Trump empfängt Machado am Donnerstag im Weißen Haus
Anfang des Monats hatten US-Streitkräfte bei einem militärischen Einsatz auf Venezuela den autoritären Staatschef Nicolás Maduro und dessen Ehefrau gefangen genommen und außer Landes gebracht. Maduro wurde in New York unter anderem wegen Drogendelikten angeklagt.
Daraufhin hatte sich Trump skeptisch über die Eignung der Oppositionsführerin als dessen Nachfolgerin geäußert. Aus seiner Sicht genieße sie weder die nötige Unterstützung noch den nötigen Respekt im Land, sagte er.
Unterdessen hatte Machado zuletzt angedeutet, Trump für seine Bemühungen ihren Friedensnobelpreis weitergeben zu wollen. Auf die Frage des Moderators Sean Hannity, ob sie angeboten habe, Trump ihren Nobelpreis zu geben, antwortete sie: "Es ist noch nicht passiert. Aber ich würde ihm sicherlich gerne persönlich sagen, dass wir – das venezolanische Volk, denn dies ist eine Auszeichnung des venezolanischen Volkes - ihm diese Auszeichnung gerne überreichen und mit ihm teilen möchten."
Was der US-Präsident geleistet habe, sei historisch. "Es ist ein großer Schritt in Richtung eines demokratischen Wandels." Es war zunächst unklar, ob ihre Aussage wörtlich oder symbolisch zu verstehen ist.
Nach Angaben des Nobelinstituts in Oslo ist das allerdings nicht möglich. "Ein Nobelpreis kann weder widerrufen, geteilt noch auf andere übertragen werden. Sobald die Bekanntgabe erfolgt ist, ist die Entscheidung endgültig", heißt es.
Zusammenfassung
- Die venezolanische Oppositionsführerin und Friedensnobelpreisträgerin María Corina Machado wird am Donnerstag im Weißen Haus von US-Präsident Donald Trump empfangen, wie unter anderem CNN und CBS News berichten.

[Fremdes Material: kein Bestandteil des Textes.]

(* ===== verification/History.v ===== *)
(** * Everything that may happen to a task's row

    [Reach] and [Life] have histories in which the store's invariant holds.  Here is every
    history: the steps of [Reach], tasks put back whatever the state they are in, the
    fan-outs' sweep, a transaction at a time, and the writes of the other sweeps whatever
    they read before.  Of so much less is kept, but what fences a task is: a row is never
    another task's, its version only grows, a claim on it is only ever taken with a new
    version, and what has ended stays as it ended until it is put back. *)

From S2P Require Import Tables Cond Stops Scheduler Parks Runs Ops Invariant Preserve PreserveRuns.
From S2P Require Import Create Reach Safety Progress AgainFacts Fanout FanoutFacts.

Module History.

Create HintDb went discriminated.

Import Models Invariant Preserve.

Section history.
Context {W : World}.

(** ** One row *)

(** The row's text is that of a task the store was given. *)
Definition written (r : T.task_run) : Prop :=
  forall j, T.input r = Some j -> exists t, j = task_to_json t.

(** Over, and nobody's. *)
Definition at_rest (r : T.task_run) : Prop := terminal r = true /\ T.claimed_by r = None.

Definition same_end (r r' : T.task_run) : Prop :=
  T.status r' = T.status r /\ T.output r' = T.output r /\ T.finished_at r' = T.finished_at r.
(* ===== verification/FanoutWitnesses.v ===== *)
(** * Fan-outs of a concrete run

    What the theorems of [FanoutFacts] ask for holds of a run as one writes it; and a run
    whose fan-out names one of its other tasks.  Then the theorems of [History], on the same
    run and on the chain of [Sample]. *)

From S2P Require Import Tables Cond Stops Scheduler Parks Runs Ops Expand Invariant Reach Safety Fanout FanoutFacts.
From S2P Require Import AgainFacts Life History Sample LifeWitnesses.

Module FanoutWitnesses.

Import Models Fanout FanoutFacts.

(** [list] prints a list, [each] has a task for every item of it. *)
Definition each_task : Spec.TaskSpec Z :=
  (Sample.task $"each" [$"list"]) <| Spec.with_output_of := Some $"list" |>.

#[local] Instance documents : Json.SerdeJson Z := {
  num_to_string := fun n => show_N (Z.to_N n);
  json_from_str := fun s => if bool_decide (s = $"[1,2]") then Ok (Json.JArray [Json.JNumber 1%Z; Json.JNumber 2%Z])
                            else Err $"expected value";
  json_to_string := fun _ => [];
}.

#[local] Instance fan_world : World := {|
  num := Z;
  env := fun _ => None;
  rfc3339 := fun _ => [];
  DATE_MAX := 8210266876799999999999%Z;
  clock_current := (ClockUnknown, None, None);
  task_to_json := fun t => Spec.name t;
  task_from_json := fun j => if bool_decide (j = $"each") then Some each_task else None;
  parameters_to_json := fun _ => $"{}";
  yaml_max_active_runs := fun _ => None;
  yaml_run_timeout_secs := fun _ => None;
  yaml_deadline_in := fun _ => None;
  scan := map_to_list;
|}.
#[local] Instance fan_json : Json.SerdeJson num := documents.

(** The run once [list] has printed two items and [each] is parked. *)
Definition parked_run (g : Spec.DagGraph Z) : store :=
  let s := match Runs.create_run_full Sample.uuid g Sample.request 0 None 0%Z empty_store with
           | Ok (s, _) => s
           | Err _ => empty_store
           end in
  let s := fst (Scheduler.advance_ready_tasks 1%Z s) in
  let s := fst (Scheduler.claim_ready_filtered $"w" 2 [] ∅ false 2%Z s) in
  let s := fst (Scheduler.mark_task_succeeded $"u2" $"w" 1 (Some $"[1,2]") 3%Z s) in
  fst (Scheduler.advance_ready_tasks 4%Z s).

Definition s1 : store := parked_run (Sample.dag [Sample.task $"list" []; each_task]).
Definition no_row : T.task_run := Runs.new_row (Sample.dag []) [] 0%Z 0%Z each_task None 0%N.
Definition row_at (s : store) (id : str) : T.task_run := default no_row (task_runs s !! id).

(** ** What is asked of a barrier, evaluated *)

Definition barrier_check (s : store) (id : str) : bool :=
  match task_runs s !! id with
  | None => false
  | Some b =>
      parked b && is_null (T.fanout_parent b)
      && forallb (fun e =>
           match task_runs s !! e.1 with Some r => negb (instance_of id r) | None => true end
           && match task_runs s !! e.2 with
              | Some r => negb (instance_of id r) || bool_decide (e.1 = id)
              | None => true
              end) (elements (task_dependencies s))
  end.

Lemma barrier_checked s id : barrier_check s id = true -> barrier_at s id (row_at s id).
Proof.
  unfold barrier_check, row_at. destruct (task_runs s !! id) as [b|] eqn:Eb; [|done]. cbn.
  rewrite !andb_true_iff, forallb_forall. intros [[Hp Hn] He]. split; [done|done| |].
  - by destruct (T.fanout_parent b).
  - intros x y Hxy. specialize (He (x, y)). cbn in He.
    apply elem_of_elements, list_elem_of_In, He, andb_true_iff in Hxy as [H1 H2]. split.
    + intros r Hr. rewrite Hr in H1. by apply negb_true_iff.
    + intros r Hr Hi. rewrite Hr, Hi in H2. by apply bool_decide_eq_true in H2.
Qed.

Definition unused_check (uuid : nat -> str) (next n : nat) (s : store) : bool :=
  bool_decide (NoDup (new_ids uuid next n))
  && forallb (fun x => is_null (task_runs s !! x)
                       && forallb (fun e => negb (bool_decide (e.2 = x))) (elements (task_dependencies s)))
       (new_ids uuid next n).

Lemma unused_checked uuid next n s : unused_check uuid next n s = true -> unused uuid next n s.
Proof.
  unfold unused_check. rewrite andb_true_iff, bool_decide_eq_true, forallb_forall. intros [Hd H].
  split; [done|]. intros x Hx%list_elem_of_In. apply H, andb_true_iff in Hx as [H1 H2]. split.
  - by destruct (task_runs s !! x).
  - intros y Hy%elem_of_elements%list_elem_of_In. rewrite forallb_forall in H2. specialize (H2 _ Hy).
    cbn in H2. by rewrite bool_decide_true in H2.
Qed.

Definition names_check (run_id : str) (ns : list str) (s : store) : bool :=
  forallb (fun kv => negb (bool_decide (T.run_id kv.2 = run_id) && bool_decide (T.name kv.2 ∈ ns)))
    (map_to_list (task_runs s)).

Lemma names_checked run_id ns s n : names_check run_id ns s = true -> n ∈ ns -> ~ name_taken run_id n s.
Proof.
  unfold names_check. rewrite forallb_forall. intros H Hn (id & r & Hr & H1 & H2).
  apply elem_of_map_to_list, list_elem_of_In in Hr. specialize (H _ Hr). cbn in H.
  by rewrite !bool_decide_true in H by congruence.
Qed.

(** ** The expansion *)

Definition b1 : T.task_run := row_at s1 $"u3".
Definition planned : list (Expand.FanoutInstance (Num := num)) :=
  match fanout_plan $"u3" b1 (fresh_only $"u3" (T.version b1) s1) with Ok l => l | Err _ => [] end.
Lemma planned_eq : fanout_plan $"u3" b1 (fresh_only $"u3" (T.version b1) s1) = Ok planned.
Proof. vm_compute. reflexivity. Qed.
Lemma planned_length : length planned = 2%nat.
Proof. vm_compute. reflexivity. Qed.
Lemma b1_parked : barrier_at s1 $"u3" b1.
Proof. apply barrier_checked. vm_compute. reflexivity. Qed.

Lemma fanout_expands_witness :
  map Expand.fi_name planned = [$"each.0"; $"each.1"]
  /\ exists s', snd (reconcile_fanout Sample.uuid 10 $"u3" b1 5%Z s1) = Ok (12%nat, Some (Models.Expanded 2))
     /\ due s' $"u3" (b1 <| T.version ::= Z.succ |>) = false.
Proof.
  split; [vm_compute; reflexivity|].
  destruct (fanout_expands Sample.uuid 10 $"u3" b1 5%Z s1 planned b1_parked) as (s' & H & _ & _ & Hd).
  - vm_compute. reflexivity.
  - exact planned_eq.
  - intros E. pose proof planned_length as H. by rewrite E in H.
  - apply unused_checked. vm_compute. reflexivity.
  - intros x Hx. apply (names_checked _ (map Expand.fi_name planned)); [vm_compute; reflexivity|].
    apply list_elem_of_fmap. by exists x.
  - exists s'. split; [rewrite H, planned_length; reflexivity|exact Hd].
Defined.

(** ** The sweep, on the same run *)

Definition s2 : store := fst (reconcile_fanouts (fun n => Sample.uuid (10 + n)) 5%Z s1).
Definition b2 : T.task_run := row_at s2 $"u3".
Lemma b2_parked : barrier_at s2 $"u3" b2.
Proof. apply barrier_checked. vm_compute. reflexivity. Qed.

Lemma pair_snd {A B} (p : A * B) b : snd p = b -> p = (fst p, b).
Proof. destruct p. by intros <-. Qed.

Abbreviation pass2 := (reconcile_fanout Sample.uuid 20 $"u3" b2 6%Z s2).
Lemma pass2_eq : pass2 = (fst pass2, Ok (20%nat, None)).
Proof. apply pair_snd. vm_compute. reflexivity. Qed.
Lemma not_due2 : due s2 $"u3" b2 = false.
Proof. vm_compute. reflexivity. Qed.

Lemma due_exact_witness : due s2 $"u3" b2 = false /\ ~ (@None FanoutOutcome <> None).
Proof.
  split; [exact not_due2|]. intros N.
  pose proof (due_exact Sample.uuid 20 $"u3" b2 6%Z s2 (fst pass2) 20 None b2_parked pass2_eq) as H.
  apply (proj1 H) in N. rewrite not_due2 in N. discriminate N.
Defined.

(** Both instances run; the second fails. *)
Definition s3 : store :=
  let s := fst (Scheduler.claim_ready_filtered $"w" 2 [] ∅ false 6%Z s2) in
  let s := fst (Scheduler.mark_task_succeeded $"u10" $"w" 1 None 7%Z s) in
  fst (Scheduler.mark_task_failed $"u11" $"w" 1 (Some $"exit 1") 7%Z s).
Definition b3 : T.task_run := row_at s3 $"u3".
Lemma b3_parked : barrier_at s3 $"u3" b3.
Proof. apply barrier_checked. vm_compute. reflexivity. Qed.

Definition left3 : gmap str T.task_run := instances $"u3" (fresh_only $"u3" (T.version b3) s3).
Lemma left3_size : size left3 = 2%nat.
Proof. vm_compute. reflexivity. Qed.
Lemma left3_some : left3 <> ∅.
Proof. intros E. pose proof left3_size as H. rewrite E in H. discriminate H. Qed.
Lemma due3 : due s3 $"u3" b3 = true.
Proof. vm_compute. reflexivity. Qed.

Lemma fanout_joins_witness :
  size left3 = 2%nat
  /\ exists ok : bool,
       snd (reconcile_fanout Sample.uuid 20 $"u3" b3 8%Z s3) = Ok (20%nat, Some (Joined ok (size left3))).
Proof.
  split; [exact left3_size|].
  destruct (proj2 (fanout_joins Sample.uuid 20 $"u3" b3 8%Z s3 b3_parked left3_some) due3) as (ok & E & _).
  exists ok. exact (f_equal snd E).
Defined.

Example joined_failed :
  (fun r => (T.status r, T.output r)) <$> task_runs (fst (reconcile_fanouts Sample.uuid 8%Z s3)) !! $"u3"
  = Some (Failed, Some (fanout_summary [Succeeded; Failed])).
Proof. vm_compute. reflexivity. Qed.

(** ** A run that has a task of an instance's name *)

(** [each.0] is a task of its own: nothing refuses the workflow, and the run is made.  The
    first instance cannot be inserted, the sweep ends in an error, and leaves the store as
    it was: the next sweep is the same. *)
Definition clash : store :=
  parked_run (Sample.dag [Sample.task $"list" []; each_task; Sample.task $"each.0" []]).

Theorem clash_stops_sweep :
  due clash $"u3" (row_at clash $"u3") = true
  /\ reconcile_fanouts (fun n => Sample.uuid (10 + n)) 5%Z clash = (clash, Err Runs.ConstraintViolated).
Proof. split; vm_compute; reflexivity. Qed.
End FanoutWitnesses.

(** * Histories with everything in them

    The theorems of [History] on the chain of [Sample], done, cleared, and worked on again,
    and on the fan-out above. *)

Module HistoryWitnesses.

Import Models Invariant AgainFacts Sample Findings.

(** ** The chain: done, cleared, claimed again *)

(** Both tasks of the chain succeed; then the first is cleared, and [v] claims it. *)
Definition finished_ : store :=
  fst (Scheduler.mark_task_succeeded $"u3" $"w" 1 None 5%Z (claim 10 4 s3)).
Definition cleared_ : store :=
  after (Ops.clear_task_with_downstream_by $"u1" $"u2" None 6%Z finished_) finished_.
Definition again_ : store :=
  fst (Scheduler.claim_ready_filtered $"v" 10 [] ∅ false 8%Z (advance 7 cleared_)).

Lemma finished_reachable : History.reachable finished_.
Proof.
  apply History.reach_history. unfold finished_, claim.
  eapply rtc_r; [|apply Reach.succeed]. eapply rtc_r; [|apply Reach.claim]. exact s3_reachable.
Qed.

Lemma cleared_back : History.put_back finished_ cleared_.
Proof. eapply (History.clear _ $"u1" $"u2" None 6%Z _ (Some 2%nat)). by vm_compute. Qed.

Lemma none_lost old s s' :
  (forall id, old id -> task_runs s !! id <> None) -> History.none_born old s s'.
Proof. intros H id Hid Hn. by apply H in Hid. Qed.

Lemma again_steps id : id = $"u2" -> History.steps (fun i => i = id) cleared_ again_.
Proof.
  intros ->. unfold again_, advance. eapply rtc_l; [|apply rtc_once].
  - apply History.works; [apply Reach.advance|]. apply none_lost. intros ? ->. by vm_compute.
  - apply History.works; [apply Reach.claim|]. apply none_lost. intros ? ->. by vm_compute.
Qed.


Lemma finished_u2 : exists r, task_runs finished_ !! $"u2" = Some r
  /\ Runs.terminal (T.status r) = true /\ T.claimed_by r = None /\ T.version r = 1%Z.
Proof.
  destruct (LifeWitnesses.row_at finished_ $"u2"
              (fun r => Runs.terminal (T.status r) && is_null (T.claimed_by r) && (T.version r =? 1)%Z)
              ltac:(by vm_compute)) as (r & Hr & [[Ht Hc%is_null_true]%andb_true_iff Hv%Z.eqb_eq]%andb_true_iff).
  exists r. exact (conj Hr (conj Ht (conj Hc Hv))).
Qed.



Lemma put_back_fences_witness :
  status_of cleared_ $"u2" = Some Pending /\ Safety.refused $"u2" $"w" 1 again_.
Proof.
  split; [by vm_compute|]. destruct finished_u2 as (r & Hr & _ & _ & Hv).
  destruct (History.put_back_fences finished_ cleared_ $"u2" r finished_reachable cleared_back Hr) as [E|H].
  - exfalso. assert (T.version <$> task_runs cleared_ !! $"u2" = Some 2%Z) as H2 by (by vm_compute).
    rewrite E in H2. cbn in H2. rewrite Hv in H2. discriminate H2.
  - apply H; [by apply again_steps|]. clear -Hv. lia.
Defined.

Lemma fast_path_agrees_witness :
  exists r, task_runs s0 !! $"u2" = Some r
    /\ Scheduler.advance_candidate 1%Z (s0, 0%nat) ($"u2", r)
       = let '(s', rows) := update_tasks (Scheduler.pending_row $"u2") (Scheduler.ready_row 1%Z) s0 in
         (s', (0 + rows)%nat).
Proof.
  destruct (LifeWitnesses.row_at s0 $"u2"
              (fun r => Scheduler.unblocked r && Scheduler.default_shaped r
                        && Scheduler.fast_ready s0 $"u2" r) ltac:(by vm_compute))
    as (r & Hr & [[Hu Hd]%andb_true_iff Hf]%andb_true_iff).
  exists r. split; [exact Hr|].
  exact (proj1 (History.fast_path_agrees 1%Z s0 0 $"u2" r
                  (History.reach_history _ s0_reachable) Hr Hu Hd) Hf).
Defined.

(** ** The fan-out: expanded, worked on, and swept late *)

Import FanoutWitnesses.

#[local] Existing Instance fan_world.
#[local] Existing Instance fan_json.







End HistoryWitnesses.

- Anfang des Monats wurden Venezuelas autoritärer Staatschef Nicolás Maduro und seine Ehefrau bei einem US-Militäreinsatz gefangen genommen und nach New York gebracht, wo Maduro unter anderem wegen Drogendelikten angeklagt wurde.
- Machado deutete an, Trump symbolisch ihren Friedensnobelpreis für seine Bemühungen um einen demokratischen Wandel in Venezuela überreichen zu wollen, was das Nobelkomitee in Oslo jedoch als nicht möglich bezeichnete.